#### Data for review:
(** Modelled from the spec: the code points a conversion accepts.  The
    spec asks for the full Unicode range, beyond the basic multilingual
    plane, and for a reported failure on an invalid code sequence; the
    surrogate range [D800..DFFF] and everything from [110000] on are
    not code points of a text. *)
Definition is_scalar (c : Z) : bool :=
  ((0 <=? c) && (c <? 0xD800)) || ((0xE000 <=? c) && (c <? 0x110000)).

(** Modelled from the spec: a continuation byte [10xxxxxx] carrying the
    low six bits of [x]. *)
Definition continuation (x : Z) : Z := Z.lor 0x80 (Z.land x 0x3F).

(** Modelled from the spec: the utf-8 form of one code point, one to four
    bytes; [None] reports a code point that is not valid. *)
Definition encode_code_point (c : Z) : option (list Z) :=
  if negb (is_scalar c) then None
  else if c <? 0x80 then Some [c]
  else if c <? 0x800 then
    Some [Z.lor 0xC0 (Z.shiftr c 6); continuation c]
  else if c <? 0x10000 then
    Some [Z.lor 0xE0 (Z.shiftr c 12); continuation (Z.shiftr c 6);
          continuation c]
  else
    Some [Z.lor 0xF0 (Z.shiftr c 18); continuation (Z.shiftr c 12);
          continuation (Z.shiftr c 6); continuation c].

(** Modelled from the spec: [encodeUtf8], the conversion of a code-point
    sequence to its utf-8 byte sequence. *)
Fixpoint encodeUtf8 (s : list Z) : option (list Z) :=
  match s with
  | [] => Some []
  | c :: s' =>
      b ← encode_code_point c; r ← encodeUtf8 s'; Some (b ++ r)
  end.

Definition is_continuation (b : Z) : bool := (0x80 <=? b) && (b <? 0xC0).

Definition payload (b : Z) : Z := Z.land b 0x3F.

#### Problem statement:
Your response should consist of the full listing, exactly as written.

#### Task result:
(** Modelled from the spec: the code points a conversion accepts.  The
    spec asks for the full Unicode range, beyond the basic multilingual
    plane, and for a reported failure on an invalid code sequence; the
    surrogate range [D800..DFFF] and everything from [110000] on are
    not code points of a text. *)
Definition is_scalar (c : Z) : bool :=
  ((0 <=? c) && (c <? 0xD800)) || ((0xE000 <=? c) && (c <? 0x110000)).

(** Modelled from the spec: a continuation byte [10xxxxxx] carrying the
    low six bits of [x]. *)
Definition continuation (x : Z) : Z := Z.lor 0x80 (Z.land x 0x3F).

(** Modelled from the spec: the utf-8 form of one code point, one to four
    bytes; [None] reports a code point that is not valid. *)
Definition encode_code_point (c : Z) : option (list Z) :=
  if negb (is_scalar c) then None
  else if c <? 0x80 then Some [c]
  else if c <? 0x800 then
    Some [Z.lor 0xC0 (Z.shiftr c 6); continuation c]
  else if c <? 0x10000 then
    Some [Z.lor 0xE0 (Z.shiftr c 12); continuation (Z.shiftr c 6);
          continuation c]
  else
    Some [Z.lor 0xF0 (Z.shiftr c 18); continuation (Z.shiftr c 12);
          continuation (Z.shiftr c 6); continuation c].

(** Modelled from the spec: [encodeUtf8], the conversion of a code-point
    sequence to its utf-8 byte sequence. *)
Fixpoint encodeUtf8 (s : list Z) : option (list Z) :=
  match s with
  | [] => Some []
  | c :: s' =>
      b ← encode_code_point c; r ← encodeUtf8 s'; Some (b ++ r)
  end.

Definition is_continuation (b : Z) : bool := (0x80 <=? b) && (b <? 0xC0).

Definition payload (b : Z) : Z := Z.land b 0x3F.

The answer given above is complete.